La actriz estadounidense Kristen Bell, reconocida por su papel como Anna en la exitosa franquicia de Disney, desmintió con humor los rumores sobre un presunto salario de USD 60 millones por su participación en las próximas películas de Frozen, reiterando su aprecio por la saga y restando importancia a cualquier polémica económica.
Declaraciones públicas y contexto de los rumores
Durante su participación en los Actor Awards, Kristen Bell fue consultada sobre versiones que aseguraban que ella, junto a Idina Menzel y Josh Gad —quienes interpretan a Elsa y Olaf—, recibiría una cifra récord por formar parte de Frozen 3 y Frozen 4.
La actriz respondió de manera enfática: “No, no, no, no, no, eso es alguien inventando muchas cosas”, descartando cualquier acuerdo de ese tipo y subrayando el carácter infundado de esas versiones.
Bell también compartió sus impresiones ante el portal estadounidense Complex, donde señaló: “¿Acaso no sonaba absurdo cuando lo leíste? Cuando lo vi, pensé: ‘¡Guau, guau, qué!’”.
Según la actriz, la especulación surgió en noviembre pasado y rápidamente fue amplificada por distintos medios, sin que existiera una base real detrás de la cifra mencionada.
El origen de la cifra y la reacción de la industria
El rumor sobre el supuesto salario millonario se atribuyó inicialmente al medio especializado The Wrap, que sostuvo que los actores principales de la franquicia recibirían cerca de USD 60 millones cada uno por continuar en la saga.
De haberse materializado este acuerdo, Bell, Menzel y Gad habrían establecido un precedente histórico en la industria del cine animado, según detalló el portal Complex.

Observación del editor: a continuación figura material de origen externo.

(* ===== verification/ContinuousToken.v ===== *)
(** * Continuous-token prompts: [src/verl/utils/tokenizer/continuous_token.py]

    A multi-turn rollout keeps the exact tokens the model generated and appends to them.
    A builder tokenizes appended tool, user and system messages on their own and merges
    them into the runtime tokens; [align_response_metadata] applies the same edits to the
    response mask and log probabilities.  A builder class is a record of the methods its
    subclasses override; the tokenizer with its chat template is a parameter. *)

From S2P Require Import Prelude PyStr Json PyDict.
From Stdlib Require Import QArith.
Local Close Scope Q_scope.
Local Open Scope py_scope.

(** A tokenizer of [transformers]: the chat template with [tokenize=True,
    return_dict=False] on messages, generation-prompt flag and tools; [encode]
    with [add_special_tokens=False]; [convert_tokens_to_ids] of one token. *)
Record tokenizer := {
  tk_template : list dict → bool → json → result (list json);
  tk_encode : string → list Z;
  tk_token_id : string → json }.

Section defs.
Context `{PyPrims}.

(** ** [tokenizer.py] and [chat_template.py] *)

Definition int_or_type_error (v : json) : result Z :=
  match py_int v with
  | Raise (TypeError _) | Raise (ValueError _) => Raise (TypeError "token_id must be int-convertible")
  | r => r
  end.

Definition normalize_token_ids (tokenized_output : json) : result (list Z) :=
  let token_ids := match tokenized_output with
                   | JObj o => default tokenized_output (lookup "input_ids" o)
                   | _ => tokenized_output
                   end in
  let token_ids := match token_ids with JList [JList l] => JList l | _ => token_ids end in
  match token_ids with
  | JList l => mapM int_or_type_error l
  | _ => Raise (TypeError "token_ids must be list-like token ids")
  end.

Definition dummy_user_message : dict :=
  [("role", JStr "user"); ("content", JList [JObj [("type", JStr "text"); ("text", JStr "")]])].

(** [apply_chat_template] with [tokenize=True, return_dict=False]. *)
Definition apply_chat_template (t : tokenizer) (messages : list dict) (add_generation_prompt : bool) (tools : json)
    : result (list json) :=
  match tk_template t messages add_generation_prompt tools with
  | Ok ids => Ok ids
  | Raise _ =>
      prefix ← tk_template t [dummy_user_message] false tools;
      output ← tk_template t (dummy_user_message :: messages) add_generation_prompt tools;
      match output with
      | [] => Raise (IndexError "list index out of range")
      | JList inner :: rest =>
          require match rest with [] => true | _ => false end
            else AssertionError "output must be a list[int] or list[list[int]]" ;;
          match prefix with
          | [] => Raise (IndexError "list index out of range")
          | JList p :: _ => Ok (drop (length p) inner)
          | _ => Raise (TypeError "object of type 'int' has no len()")
          end
      | _ => Ok (drop (length prefix) output)
      end
  end.

Definition render_tokens (t : tokenizer) (messages : list dict) (add_generation_prompt : bool) (tools : json)
    : result (list Z) :=
  tokenized ← apply_chat_template t messages add_generation_prompt tools;
  normalize_token_ids (JList tokenized).

(** ** Constants and helpers of the module *)

Definition supported_append_roles : list string := ["tool"; "user"; "system"].
Definition synthetic_system_message : dict :=
  [("role", JStr "system"); ("content", JStr "continuous token synthetic system")].
Definition synthetic_user_message : dict :=
  [("role", JStr "user"); ("content", JStr "continuous token synthetic user")].

Inductive merge_kind := Assistant | NonAssistant.

Record MergeResult := {
  token_ids : list Z; appended_token_count : nat; kind : merge_kind;
  inserted_token_ids : list Z; removed_prefix_token_count : nat }.

Definition require_token_id (t : tokenizer) (token : string) : result Z :=
  let v := tk_token_id t token in
  v ← match v with
      | JNull => Raise (ValueError "Tokenizer does not define required token")
      | JList [x] => Ok x
      | JList _ => Raise (ValueError "Tokenizer returned multiple ids for required token")
      | _ => Ok v
      end;
  match v with
  | JBool b => Ok (Z.b2z b)
  | JInt z => require Z.leb 0 z else ValueError "Tokenizer returned invalid id for required token" ;; Ok z
  | _ => Raise (ValueError "Tokenizer returned invalid id for required token")
  end.

Definition text_of_item (item : json) : result (list string) :=
  match item with
  | JObj o => if is_str (get "type" o) "text" then
                match get_default "text" (JStr "") o with
                | JStr s => Ok [s]
                | _ => Raise (TypeError "sequence item: expected str instance")
                end
              else Ok []
  | _ => Ok []
  end.
Definition stringify_tool_content (content : json) : result string :=
  match content with
  | JNull => Ok ""
  | JStr s => Ok s
  | JList l => parts ← mapM text_of_item l; Ok (str_join "" (concat parts))
  | _ => Ok (py_str content)
  end.

Definition tool_message_name_or_dummy (m : dict) : string :=
  if truthy (get "name" m) then py_str (get "name" m) else "continuous_token_tool".
Definition tool_call_id_or_dummy (m : dict) (index : nat) : json :=
  if is_none (get "tool_call_id" m) then JStr ("continuous_token_call_" +:+ pretty (Z.of_nat index))
  else get "tool_call_id" m.

Definition tool_call_function_name (tool_call : dict) : option string :=
  match get "function" tool_call with
  | JObj f => if is_none (get "name" f) then None else Some (py_str (get "name" f))
  | _ => None
  end.

Definition positional_name (tool_call : json) : option string :=
  match tool_call with JObj c => tool_call_function_name c | _ => None end.
Definition add_name_by_id (names : list (string * string)) (tool_call : json) : list (string * string) :=
  match tool_call with
  | JObj c => match tool_call_function_name c with
              | Some name => if is_none (get "id" c) then names
                             else let key := py_str (get "id" c) in
                                  if dmem key names then names else dset key name names
              | None => names
              end
  | _ => names
  end.
Definition latest_assistant_tool_call_names (messages : list dict)
    : list (string * string) * list (option string) :=
  match List.find (λ m, is_str (get "role" m) "assistant") (reverse messages) with
  | None => ([], [])
  | Some m => match py_or (get "tool_calls" m) (JList []) with
              | JList calls => (foldl add_name_by_id [] calls, positional_name <$> calls)
              | _ => ([], [])
              end
  end.

Definition resolve_required_tool_name (m : dict) (index : nat) (tool_messages previous : list dict) : result string :=
  if truthy (get "name" m) then Ok (py_str (get "name" m))
  else
    let '(by_id, positional) := latest_assistant_tool_call_names previous in
    let id := get "tool_call_id" m in
    match (if is_none id then None else dget (py_str id) by_id) with
    | Some name => Ok name
    | None =>
        require Nat.eqb (length tool_messages) (length positional)
          else ValueError "Continuous Token cannot resolve tool name by position" ;;
        of_option (ValueError "assistant tool call has no function name") (mjoin (positional !! index))
    end.

(** ** The builder classes *)

Definition render_delta_token_id (t : tokenizer) (prefix appended : list dict) (add_generation_prompt : bool)
    (tools : json) : result (list Z) :=
  prefix_ids ← render_tokens t prefix false tools;
  full_ids ← render_tokens t (prefix ++ appended) add_generation_prompt tools;
  require bool_decide (take (length prefix_ids) full_ids = prefix_ids)
    else ValueError "Continuous Token token-id suffix diff failed" ;;
  Ok (drop (length prefix_ids) full_ids).

(** The methods subclasses override; [b_merge] ends [merge_non_assistant_tokens], from
    the appended messages, the runtime tokens and the appended tokens. *)
Record builder := {
  b_tokenizer : tokenizer;
  b_allowed : list string;
  b_tool_group : list dict → list dict → json → result (list Z);
  b_single_non_tool : dict → json → result (list Z);
  b_generation_delta : list dict → json → result (list Z);
  b_merge : list dict → list Z → list Z → MergeResult }.

Definition synthetic_tool_call (index : nat) (m : dict) : json :=
  JObj [("id", tool_call_id_or_dummy m index); ("type", JStr "function");
        ("function", JObj [("name", JStr (tool_message_name_or_dummy m)); ("arguments", JObj [])])].
Definition synthetic_assistant_for_tools (tool_messages : list dict) : dict :=
  [("role", JStr "assistant"); ("content", JStr ""); ("reasoning_content", JStr "reasoning");
   ("tool_calls", JList (imap synthetic_tool_call tool_messages))].

Definition tokenize_tool_group (t : tokenizer) (tool_messages _ : list dict) (tools : json) : result (list Z) :=
  render_delta_token_id t
    [synthetic_system_message; synthetic_user_message; synthetic_assistant_for_tools tool_messages]
    tool_messages false tools.
Definition tokenize_single_non_tool (t : tokenizer) (m : dict) (tools : json) : result (list Z) :=
  render_delta_token_id t [synthetic_system_message; synthetic_user_message] [m] false tools.
Definition tokenize_generation_prompt_delta (t : tokenizer) (updated : list dict) (tools : json) : result (list Z) :=
  render_delta_token_id t updated [] true tools.

Definition merge_non_assistant_token_ids (runtime appended : list Z) : MergeResult :=
  {| token_ids := runtime ++ appended; appended_token_count := length appended; kind := NonAssistant;
     inserted_token_ids := []; removed_prefix_token_count := 0 |}.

A pesar de la repercusión internacional que alcanzó esta información, la propia Bell se encargó de desmentirla, puntualizando que los reportes carecen de fundamento y reflejan el interés inusitado que sigue despertando la saga.
Su intervención pública no solo tranquilizó a los seguidores, sino que también permitió reorientar la conversación hacia el verdadero impacto de Frozen como fenómeno global.

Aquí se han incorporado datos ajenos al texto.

(** Registering a second function under a taken name raises; the registry keeps its order. *)
Definition register_adv_est {F} `{EqDecision F} (registry : list (string * F)) (name : string) (fn : F) :
    result (list (string * F)) :=
  match assoc_lookup name registry with
  | Some g => require bool_decide (g = fn) else ValueError "Adv estimator has already been registered" ;; Ok registry
  | None => Ok (registry ++ [(name, fn)])
  end.
Definition get_adv_estimator_fn {F} (registry : list (string * F)) (name : string) : result F :=
  of_option (ValueError "Unknown advantage estimator simply: ") (assoc_lookup name registry).

(** ** Grouping *)

Lemma filter_members {K A} `{EqDecision K} k (idx : list K) (xs : list A) :
  (List.filter (λ ka, bool_decide (ka.1 = k)) (zip idx xs)).*2 = members k idx xs.
Proof. done. Qed.

Lemma assoc_lookup_fmap {K A B} `{EqDecision K} (f : A → B) (d : list (K * A)) k :
  assoc_lookup k ((λ g, (g.1, f g.2)) <$> d) = f <$> assoc_lookup k d.
Proof. induction d as [|[k' a] d IH]; [done|]. csimpl. by case_bool_decide. Qed.

(** Every group of the dict has a member, so a statistic that is defined on non-empty lists
    is found for every value. *)
Lemma with_group_Ok {K A B} `{EqDecision K} (f : list A → result B) (g : list A → B) (idx : list K) xs :
  (∀ l, l ≠ [] → f l = Ok (g l)) →
  with_group f idx xs = Ok (zip_with (λ k x, (x, g (members k idx xs))) idx xs).
Proof.
  intros Hf. unfold with_group.
  assert (Hlook : ∀ k, assoc_lookup k (group_by_key (zip idx xs)) =
      match members k idx xs with [] => None | vs => Some vs end).
  { intros k. apply group_by_key_lookup. }
  rewrite (mapM_Ok_map _ (λ gr : K * list A, (gr.1, g gr.2))).
  2:{ intros [k l] Hin. rewrite Hf; [done|]. cbn [snd]. apply assoc_lookup_elem in Hin; [|apply group_by_key_nodup].
      rewrite Hlook in Hin. destruct (members k idx xs); by simplify_eq. }
  cbn [mbind result_bind]. rewrite (mapM_Ok_map _ (λ kx : K * A, (kx.2, g (members kx.1 idx xs)))).
  { rewrite (zip_with_zip (λ k x, (x, g (members k idx xs)))). f_equal. apply list_fmap_ext. by intros _ [k x] _. }
  intros [k x] Hin. cbn [fst snd]. rewrite assoc_lookup_fmap, Hlook.
  destruct (members k idx xs) as [|y l] eqn:E; [|done]. exfalso.
  assert (Hm : x ∈ members k idx xs); [|rewrite E in Hm; by apply elem_of_nil in Hm].
  apply members_elem. apply list_elem_of_lookup in Hin as [i Hi]. apply lookup_zip_Some in Hi as [? ?]. by exists i.
Qed.

Lemma index_labels_Ok {K} (index : list K) n idx :
  index_labels index n = Ok idx ↔ (n <= length index)%nat ∧ idx = take n index.
Proof.
  unfold index_labels. destruct (Nat.leb_spec n (length index)); split.
  - by intros [= <-].
  - by intros [_ ->].
  - done.
  - intros [? _]. lia.
Qed.

(** ** GRPO *)

Lemma grpo_closed {K} `{EqDecision K} rewards mask (index : list K) eps norm :
  (length rewards <= length index)%nat →
  let scores := row_scores rewards in
  let idx := take (length scores) index in
  let adv := zip_with (λ k s, let l := members k idx scores in
      grpo_scalar eps norm s (stat_mean l) (stat_std l)) idx scores in
  compute_grpo_outcome_advantage rewards mask index eps norm = Ok (spread_mask adv mask, spread_mask adv mask).
Proof.
  intros Hlen scores idx adv. unfold compute_grpo_outcome_advantage. fold scores.
  assert (Hi : index_labels index (length scores) = Ok idx).
  { apply index_labels_Ok. split; [|done]. unfold scores, row_scores. by rewrite length_fmap. }
  rewrite Hi. cbn [mbind result_bind].
  rewrite (with_group_Ok _ (λ l, (stat_mean l, stat_std l))) by (by intros [|? [|? ?]]).
  cbn [mbind result_bind]. by rewrite fmap_zip_with.
Qed.

Lemma zip_with_stats {K A B C D} (F : A → B * C → D) (f : K → B) (g : K → C) xs l :
  zip_with F xs (zip (f <$> l) (g <$> l)) = zip_with (λ k s, F s (f k, g k)) l xs.
Proof. revert l. induction xs as [|x xs IH]; intros [|k l]; csimpl; [done..|]. by rewrite IH. Qed.

Lemma spread_pair_ext X Y mask :
  X = Y → Ok (spread_mask X mask, spread_mask X mask) = Ok (spread_mask Y mask, spread_mask Y mask).
Proof. by intros ->. Qed.

(** Statistics gathered by index are statistics of the label's group. *)
Lemma members_of_index {K A} `{EqDecision K} (idx : list K) (gidx : list Z) (scores : list A) i k z :
  same_classes idx gidx → idx !! i = Some k → gidx !! i = Some z →
  members z gidx scores = members k idx scores.
Proof.
  intros Hs Hk Hz. symmetry. apply members_same_classes. by apply (same_classes_at _ _ i).
Qed.

Lemma same_classes_stat {K B} `{EqDecision K} (idx : list K) (gidx : list Z) scores (stat : list R → B) :
  same_classes idx gidx →
  (λ z, stat (members z gidx scores)) <$> gidx = (λ k, stat (members k idx scores)) <$> idx.
Proof.
  intros Hs. apply list_eq_same_length with (n := length idx).
  - by rewrite length_fmap.
  - rewrite length_fmap. destruct Hs as [-> _]. done.
  - intros i x y Hi. rewrite !list_lookup_fmap.
    destruct (lookup_lt_is_Some_2 idx i Hi) as [k Hk]. destruct (gidx !! i) as [z|] eqn:Hz; [|done].
    rewrite Hk. simpl. intros [= <-] [= <-]. by rewrite (members_of_index _ _ _ _ _ _ Hs Hk Hz).
Qed.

El éxito comercial de Frozen y su impacto en Disney
Frozen, estrenada en 2013, se consolidó como una de las producciones más exitosas de Disney, al recaudar más de USD 1.300 millones y obtener premios Oscar gracias a su popularidad mundial. La segunda entrega, lanzada en 2019, superó incluso esa marca, alcanzando ingresos por USD 1.450 millones y reforzando el liderazgo de la franquicia en el género animado.

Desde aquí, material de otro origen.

(* ===== verification/PolicyLoss.v ===== *)
(** * Loss aggregation and policy losses: [src/verl/trainer/ppo/core_algos.py], second half

    Inputs are finite tensors of reals, log probabilities are at most 0, and a batch has at
    least one row; a loss that a division by zero would make NaN or infinite is [NonFin].
    [detach] changes gradients, not values, and is the identity here.  [torch.randperm] and
    [torch.topk] are parameters of the two covariance losses.  The assertions on the class
    of the configuration are not modelled: callers pass an [ActorConfig]. *)

From S2P Require Import Prelude GroupBy Rlsd TorchFunctional.
From Stdlib Require Import Reals Lra.
Local Open Scope R_scope.
Local Open Scope py_scope.

(** ** Configuration *)

(** [global_batch_info]: absent keys take [agg_loss]'s defaults. *)
Record batch_info := {
  dp_size : nat; batch_num_tokens : option nat; global_batch_size : option nat; loss_scale_factor : option nat }.
Definition no_batch_info : batch_info :=
  {| dp_size := 1; batch_num_tokens := None; global_batch_size := None; loss_scale_factor := None |}.

Record PolicyLossConfig := {
  loss_mode : string;
  clip_cov_ratio : option R; clip_cov_lb : option R; clip_cov_ub : option R;
  kl_cov_ratio : option R; ppo_kl_coef : option R;
  rlsd_enabled : bool; rlsd_lambda : R; rlsd_reweight_clip_range : R; rlsd_negative_only : bool;
  rlsd_delta_student_logp_source : string; opd_pg_enabled : bool; opd_logratio_clip_abs : R }.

La película, inspirada en el cuento “La reina de las nieves” de Hans Christian Andersen, se convirtió en un emblema de la animación contemporánea, impulsando el desarrollo de productos derivados y espectáculos en vivo que han alcanzado audiencias globales.
El estudio anunció que la tercera película llegará a las salas en noviembre de 2027, mientras que una cuarta entrega ya se encuentra en desarrollo. La continuidad del elenco original —que incluye a Kristen Bell, Idina Menzel y Josh Gad— mantiene la expectativa entre los fanáticos, atentos a cualquier novedad sobre la producción, según confirmó la propia Disney.
Perspectivas de la actriz y el futuro de la saga
Más allá de los rumores económicos, Bell expresó su entusiasmo por formar parte de una historia que ha marcado a varias generaciones y sigue generando repercusión internacional. La actriz destacó la responsabilidad y el orgullo que le representa interpretar a Anna en una franquicia tan influyente, reafirmando su compromiso con el proyecto en cada nueva entrega.
En paralelo, la franquicia ha favorecido el crecimiento de la música y la cultura pop, gracias a canciones como “Let It Go”, que se transformaron en éxitos globales y consolidaron la identidad de Frozen a nivel mundial. Mientras la audiencia y la crítica esperan detalles sobre las próximas películas, el equipo creativo de Disney continúa trabajando en expandir el universo de Frozen, que permanece como un referente de éxito en la animación contemporánea.
Mientras la audiencia y la crítica esperan detalles sobre las próximas películas, el equipo creativo de Disney continúa trabajando en expandir el universo de Frozen, que permanece como un referente de éxito en la animación contemporánea.